- [What needs to be done]:
Write out every line below that contains "logtypes".

- [Available data]:
(* ===== verification/Engine.v ===== *)
(** The Thingsee engine, apps/ts_engine/engine: execute.c, with the request of
    values and the cause timers of sense.c.

    A profile (parse.h) is a tree: purposes of states of events of causes.  A
    cause watches one sense; when all causes of an event are triggered, the
    event's actions are done, which may make another state or purpose current.
    What profile_parse writes does not change while the profile runs and is a
    parameter here; what changes (the dyn parts of the structs) is the state.
    The causes whose senses are measured are linked into the queue
    active_causes of their state, word by word as in [Queue], since the code
    walks along that queue while it is changed. *)

From Stdlib Require Import SpecFloat.
From stdpp Require Import functions.
From S2P Require Import Prelude Queue Calendar Ubx EngValue.

Definition INVALID_PURPOSE : Z := -1.
Definition INVALID_STATE : Z := -1.
Definition FIRST_ORDER_ID : Z := 1.
Definition DEEP_SLEEP_RATE_LIMIT : Z := 1000.
Definition TS_ENGINE_ERROR_OOM : Z := 3.
Definition TS_ENGINE_ERROR_NOT_RUNNING : Z := 9.
Definition TS_ENGINE_ERROR_NOT_PAUSED : Z := 11.
Definition TS_ENGINE_ERROR_SYSTEM : Z := 12.

(** Offsets of the links in struct ts_cause and struct ts_state. *)
Definition ACTIVE_ENTRY : Z := 4.
Definition ACTIVE_CAUSES : Z := 28.

Definition SIZEOF_VALUE : Z := 16.
Definition SIZEOF_SENSE_VALUE : Z := 32.
Definition SIZEOF_PAYLOAD : Z := 32.
Definition SIZEOF_POINT : Z := 16.
Definition SIZEOF_POLY : Z := 8.
Definition SIZEOF_GLOBAL_STATE : Z := 8.

Abbreviation timespec := (Z * Z)%type.

(** * A profile (parse.h) *)

Record ts_sense_info := MkSenseInfo {
  info_sId : Z;
  info_min : ts_value;
  has_irq_init : bool;
  has_irq_uninit : bool;
  has_active_init : bool;
  has_active_uninit : bool;
  has_active_read : bool;
}.

Record ts_cause := MkCause {
  cause_event : Z;
  orderId : Z;
  senseLog : bool;
  measurement_log : bool;
  measurement_interval : Z;
  measurement_count : Z;
  measurement_send : bool;
  threshold_count : Z;
  threshold_negate : bool;
  threshold_relative : bool;
  thresholds : list ts_threshold;
  sense_info : ts_sense_info;
}.

Record ts_event := MkEvent {
  event_state : Z;
  evId : Z;
  eventLog : bool;
  sendEvent : bool;
  sendLog : bool;
  sendPush : bool;
  has_url : bool;
  gotoStId : Z;
  gotoPuId : Z;
  sms_phoneNumber : option (list Z);
  sms_text : option (list Z);
  number_of_causes : Z;
  causes : list Z;
}.

Record ts_state := MkState { state_purpose : Z; stId : Z; isGlobal : bool; events : list Z }.
Record ts_purpose := MkPurpose { puId : Z; initStId : Z; states : list Z }.

(** The structs of a profile by address, and the arrays of its thresholds; the
    queues that hold them together are lists, which nothing changes. *)
Record ts_profile := MkProfile {
  pId : list Z;
  initPuId : Z;
  purposes : list Z;
  purpose_at : gmap Z ts_purpose;
  state_at : gmap Z ts_state;
  event_at : gmap Z ts_event;
  cause_at : gmap Z ts_cause;
  threshold_items : gmap Z (list ts_value);
}.

(** * The state of the engine *)

(** The member dyn of struct ts_cause; [sId] is sense_value.sId. *)
Record ts_cause_dyn := MkDyn {
  timer_id : Z;
  cause_time : timespec;
  fd : Z;
  triggered : bool;
  measure_bias : bool;
  measurement_counter : Z;
  threshold_counter : Z;
  sId : Z;
  sense_value : ts_value;
  sense_ts : timespec;
  sense_bias : ts_value;
}.

Definition set_timer_id x (d : ts_cause_dyn) := MkDyn x (cause_time d) (fd d) (triggered d) (measure_bias d)
  (measurement_counter d) (threshold_counter d) (sId d) (sense_value d) (sense_ts d) (sense_bias d).
Definition set_cause_time x (d : ts_cause_dyn) := MkDyn (timer_id d) x (fd d) (triggered d) (measure_bias d)
  (measurement_counter d) (threshold_counter d) (sId d) (sense_value d) (sense_ts d) (sense_bias d).
Definition set_fd x (d : ts_cause_dyn) := MkDyn (timer_id d) (cause_time d) x (triggered d) (measure_bias d)
  (measurement_counter d) (threshold_counter d) (sId d) (sense_value d) (sense_ts d) (sense_bias d).
Definition set_triggered x (d : ts_cause_dyn) := MkDyn (timer_id d) (cause_time d) (fd d) x (measure_bias d)
  (measurement_counter d) (threshold_counter d) (sId d) (sense_value d) (sense_ts d) (sense_bias d).
Definition set_measure_bias x (d : ts_cause_dyn) := MkDyn (timer_id d) (cause_time d) (fd d) (triggered d) x
  (measurement_counter d) (threshold_counter d) (sId d) (sense_value d) (sense_ts d) (sense_bias d).
Definition set_measurement_counter x (d : ts_cause_dyn) := MkDyn (timer_id d) (cause_time d) (fd d) (triggered d) (measure_bias d)
  x (threshold_counter d) (sId d) (sense_value d) (sense_ts d) (sense_bias d).
Definition set_threshold_counter x (d : ts_cause_dyn) := MkDyn (timer_id d) (cause_time d) (fd d) (triggered d) (measure_bias d)
  (measurement_counter d) x (sId d) (sense_value d) (sense_ts d) (sense_bias d).
Definition set_value x (d : ts_cause_dyn) := MkDyn (timer_id d) (cause_time d) (fd d) (triggered d) (measure_bias d)
  (measurement_counter d) (threshold_counter d) (sId d) x (sense_ts d) (sense_bias d).
Definition set_ts x (d : ts_cause_dyn) := MkDyn (timer_id d) (cause_time d) (fd d) (triggered d) (measure_bias d)
  (measurement_counter d) (threshold_counter d) (sId d) (sense_value d) x (sense_bias d).
Definition set_bias x (d : ts_cause_dyn) := MkDyn (timer_id d) (cause_time d) (fd d) (triggered d) (measure_bias d)
  (measurement_counter d) (threshold_counter d) (sId d) (sense_value d) (sense_ts d) x.
(** [memcpy] of a whole sense_value. *)
Definition copy_sense_value (from d : ts_cause_dyn) := MkDyn (timer_id d) (cause_time d) (fd d) (triggered d) (measure_bias d)
  (measurement_counter d) (threshold_counter d) (sId from) (sense_value from) (sense_ts from) (sense_bias d).

(** A payload with its own copies of strings and arrays. *)
Inductive payload_value := Plain (v : ts_value) | Items (l : list ts_value).
Record ts_payload := MkPayload {
  payload_pId : option (list Z);
  payload_puId : Z;
  payload_stId : Z;
  payload_evId : Z;
  payload_ts : timespec;
  senses : list (Z * payload_value * timespec);
}.

Inductive logtypes := LOG_EVENTS | LOG_CAUSES.

(** What the engine does to the outside; a URL is the event that holds it. *)
Inductive eng_out :=
| UiSense (sId : Z) (v : ts_value)
| UiState (purpose state : Z)
| Send (p : ts_payload) (url : option Z) (priv : Z)
| LogPayload (p : ts_payload) (type : logtypes)
| LogStart (multisend : bool) (url : option Z)
| Sms (phoneNumber text : list Z)
| BackendUpdate (status : Z).

Record ts_connector := MkConnector { con_send : bool; con_send_url : bool; con_multisend : bool }.

(** What irq.init of a sense leaves in the cause.  The one of the time sense
    also writes the value that it will report, which here comes with the report. *)
Record irq_started := MkIrqStarted { irq_ret : Z; irq_timer : option Z; irq_fd : option Z }.

Inductive clockid := CLOCK_REALTIME | CLOCK_MONOTONIC.

(** The world around the engine: clocks, timers and descriptors of the main
    loop (ts_core), the drivers of the senses, the user interface, connectors,
    logs, the connection manager and the backup registers of the clock. *)
Class EngineOs (E : Type) := {
  clock_get : clockid → M E (Z * timespec);
  timer_setup : Z → Z → M E Z;
  timer_setup_date : timespec → Z → M E Z;
  timer_stop : Z → M E unit;
  fd_unregister : Z → M E unit;
  close_fd : Z → M E unit;
  active_init : Z → M E unit;
  active_uninit : Z → M E unit;
  active_read : Z → M E Z;
  irq_init : Z → M E irq_started;
  irq_uninit : Z → M E unit;
  ui_event : eng_out → M E unit;
  select_connector : Z → M E (Z * option ts_connector);
  connector_send : ts_payload → option Z → Z → M E Z;
  log_payload : ts_payload → logtypes → M E unit;
  have_logs : M E bool;
  log_start : bool → option Z → M E unit;
  conman_init : M E Z;
  conman_send_sms : list Z → list Z → M E unit;
  conman_uninit : M E unit;
  rtc_read_value : Z → M E Z;
  rtc_save_value : Z → Z → M E unit;
  property_min_interval_minutes : Z → M E Z;
  property_max_per_day : Z → M E Z;
  cancel_connection : M E unit;
  backend_update_cb : Z → M E unit;
}.

Inductive ts_engine_state := ENGINE_STOPPED | ENGINE_RUNNING | ENGINE_PAUSED.
#[global] Instance ts_engine_state_eq : EqDecision ts_engine_state.
Proof. solve_decision. Defined.

(** struct ts_engine with the dyn parts of the profile: links and heads of the
    active queues, causes, expected_order_id of the events, the blocks that
    hold arrays; an entry of global_states is its address and its state. *)
Record engine_s (E : Type) := Engine {
  links : mem;
  dyns : gmap Z ts_cause_dyn;
  orders : gmap Z Z;
  blocks : gmap Z (list ts_value);
  current_purpose : Z;
  current_state : Z;
  global_states : list (Z * Z);
  run_state : ts_engine_state;
  min_interval_minutes : Z;
  max_per_day : Z;
  backend_cb : bool;
  profile_updated : bool;
  out : list eng_out;
  e_os : E;
}.
Arguments Engine {_} _ _ _ _ _ _ _ _ _ _ _ _ _ _.
Arguments links {_} _.
Arguments dyns {_} _.
Arguments orders {_} _.
Arguments blocks {_} _.
Arguments current_purpose {_} _.
Arguments current_state {_} _.
Arguments global_states {_} _.
Arguments run_state {_} _.
Arguments min_interval_minutes {_} _.
Arguments max_per_day {_} _.
Arguments backend_cb {_} _.
Arguments profile_updated {_} _.
Arguments out {_} _.
Arguments e_os {_} _.

Section Engine.
Context {E : Type} `{Os E} `{EngineOs E}.
Context (P : ts_profile).
Local Abbreviation st := (engine_s E).
Implicit Types (s : st).

Definition put_links x s := Engine x (dyns s) (orders s) (blocks s) (current_purpose s) (current_state s) (global_states s) (run_state s) (min_interval_minutes s) (max_per_day s) (backend_cb s) (profile_updated s) (out s) (e_os s).
Definition put_dyns x s := Engine (links s) x (orders s) (blocks s) (current_purpose s) (current_state s) (global_states s) (run_state s) (min_interval_minutes s) (max_per_day s) (backend_cb s) (profile_updated s) (out s) (e_os s).
Definition put_orders x s := Engine (links s) (dyns s) x (blocks s) (current_purpose s) (current_state s) (global_states s) (run_state s) (min_interval_minutes s) (max_per_day s) (backend_cb s) (profile_updated s) (out s) (e_os s).
Definition put_blocks x s := Engine (links s) (dyns s) (orders s) x (current_purpose s) (current_state s) (global_states s) (run_state s) (min_interval_minutes s) (max_per_day s) (backend_cb s) (profile_updated s) (out s) (e_os s).
Definition put_purpose x s := Engine (links s) (dyns s) (orders s) (blocks s) x (current_state s) (global_states s) (run_state s) (min_interval_minutes s) (max_per_day s) (backend_cb s) (profile_updated s) (out s) (e_os s).
Definition put_state x s := Engine (links s) (dyns s) (orders s) (blocks s) (current_purpose s) x (global_states s) (run_state s) (min_interval_minutes s) (max_per_day s) (backend_cb s) (profile_updated s) (out s) (e_os s).
Definition put_globals x s := Engine (links s) (dyns s) (orders s) (blocks s) (current_purpose s) (current_state s) x (run_state s) (min_interval_minutes s) (max_per_day s) (backend_cb s) (profile_updated s) (out s) (e_os s).
Definition put_run x s := Engine (links s) (dyns s) (orders s) (blocks s) (current_purpose s) (current_state s) (global_states s) x (min_interval_minutes s) (max_per_day s) (backend_cb s) (profile_updated s) (out s) (e_os s).
Definition put_out x s := Engine (links s) (dyns s) (orders s) (blocks s) (current_purpose s) (current_state s) (global_states s) (run_state s) (min_interval_minutes s) (max_per_day s) (backend_cb s) (profile_updated s) x (e_os s).
Definition put_eos (x : E) s := Engine (links s) (dyns s) (orders s) (blocks s) (current_purpose s) (current_state s) (global_states s) (run_state s) (min_interval_minutes s) (max_per_day s) (backend_cb s) (profile_updated s) (out s) x.
Definition put_limits x y s := Engine (links s) (dyns s) (orders s) (blocks s) (current_purpose s) (current_state s) (global_states s) (run_state s) x y (backend_cb s) (profile_updated s) (out s) (e_os s).
Definition put_backend x y s := Engine (links s) (dyns s) (orders s) (blocks s) (current_purpose s) (current_state s) (global_states s) (run_state s) (min_interval_minutes s) (max_per_day s) x y (out s) (e_os s).

Definition eos {A} (e : M E A) : M st A := zoom e_os put_eos e.
Definition on_links {A} (e : M mem A) : M st A := zoom links put_links e.

(** Following a pointer, and computing what C may leave undefined. *)
Definition deref {A} (f : st → option A) : M st A := λ s, match f s with Some a => Done (a, s) | None => Fault end.
Definition defined {A} (o : option A) : M st A := deref (λ _, o).
Definition fault {A} : M st A := defined None.

Definition cause_conf (c : Z) : M st ts_cause := defined (cause_at P !! c).
Definition event_conf (e : Z) : M st ts_event := defined (event_at P !! e).
Definition state_conf (q : Z) : M st ts_state := defined (state_at P !! q).
Definition purpose_conf (u : Z) : M st ts_purpose := defined (purpose_at P !! u).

- [Solution for this task]:
Inductive logtypes := LOG_EVENTS | LOG_CAUSES.
| LogPayload (p : ts_payload) (type : logtypes)
  log_payload : ts_payload → logtypes → M E unit;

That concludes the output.